• [PROBLEM]
Lift every line from the entries that includes the word "unfold".

• [INFORMATION]
(** *** The response *)
Definition response_attrs (request : Packet) (aka : AKAResult) (kdf : Z) (checkcode : bool) (packets : list bytes) : list Attribute :=
  [RESAttribute (aka_RES aka)]
  ++ (if pk_EapType request =? TypeAKAPrime then [KDFAttribute kdf] else [])
  ++ (if checkcode then [CheckcodeAttributeForPackets packets] else [])
  ++ (match FindAttribute (pk_Attributes request) AttributeResultInd with Some _ => [ResultIndAttribute] | None => [] end).
Definition challenge_response (request : Packet) (attrs : list Attribute) : Packet :=
  mkPacket CodeResponse (pk_Identifier request) (pk_EapType request) SubtypeChallenge attrs [].

Lemma response_attrs_no_mac request aka kdf checkcode packets : no_mac (response_attrs request aka kdf checkcode packets).
Proof.
  unfold no_mac, response_attrs. apply Forall_app. split; [by repeat constructor|]. apply Forall_app. split; [case_match; by repeat constructor|].
  apply Forall_app. split.
  - destruct checkcode; [|constructor]. constructor; [|constructor]. unfold CheckcodeAttributeForPackets. by case_match.
  - destruct (FindAttribute _ _); by repeat constructor.
Qed.
Lemma response_attrs_ok request aka kdf checkcode packets :
  bytes_ok (aka_RES aka) -> Forall Attribute_ok (response_attrs request aka kdf checkcode packets).
Proof.
  intros Hr. unfold response_attrs. apply Forall_app. split.
  { constructor; [|constructor]. split; [by_decide|]. apply bytes_ok_app_2; [apply bytes_ok_be_bytes|exact Hr]. }
  apply Forall_app. split.
  { case_match; [|constructor]. constructor; [|constructor]. split; [by_decide|apply bytes_ok_be_bytes]. }
  apply Forall_app. split.
  - destruct checkcode; [|constructor]. constructor; [|constructor]. unfold CheckcodeAttributeForPackets.
    case_match; (split; [by_decide|]); [by_decide|]. apply (bytes_ok_app_2 [0; 0]); [by_decide|apply sha1_ok].
  - destruct (FindAttribute _ _); [|constructor]. constructor; [by_decide|constructor].
Qed.
Lemma MACAttribute_ok mac : bytes_ok mac -> Attribute_ok (MACAttribute mac).
Proof.
  intros H. split; [by_decide|]. apply (bytes_ok_app_2 [0; 0]); [by_decide|].
  apply bytes_ok_app_2; [by apply bytes_ok_take|by apply bytes_ok_replicate].
Qed.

• [WRITTEN RESPONSE]
  unfold no_mac, response_attrs. apply Forall_app. split; [by repeat constructor|]. apply Forall_app. split; [case_match; by repeat constructor|].
  - destruct checkcode; [|constructor]. constructor; [|constructor]. unfold CheckcodeAttributeForPackets. by case_match.
  intros Hr. unfold response_attrs. apply Forall_app. split.
  - destruct checkcode; [|constructor]. constructor; [|constructor]. unfold CheckcodeAttributeForPackets.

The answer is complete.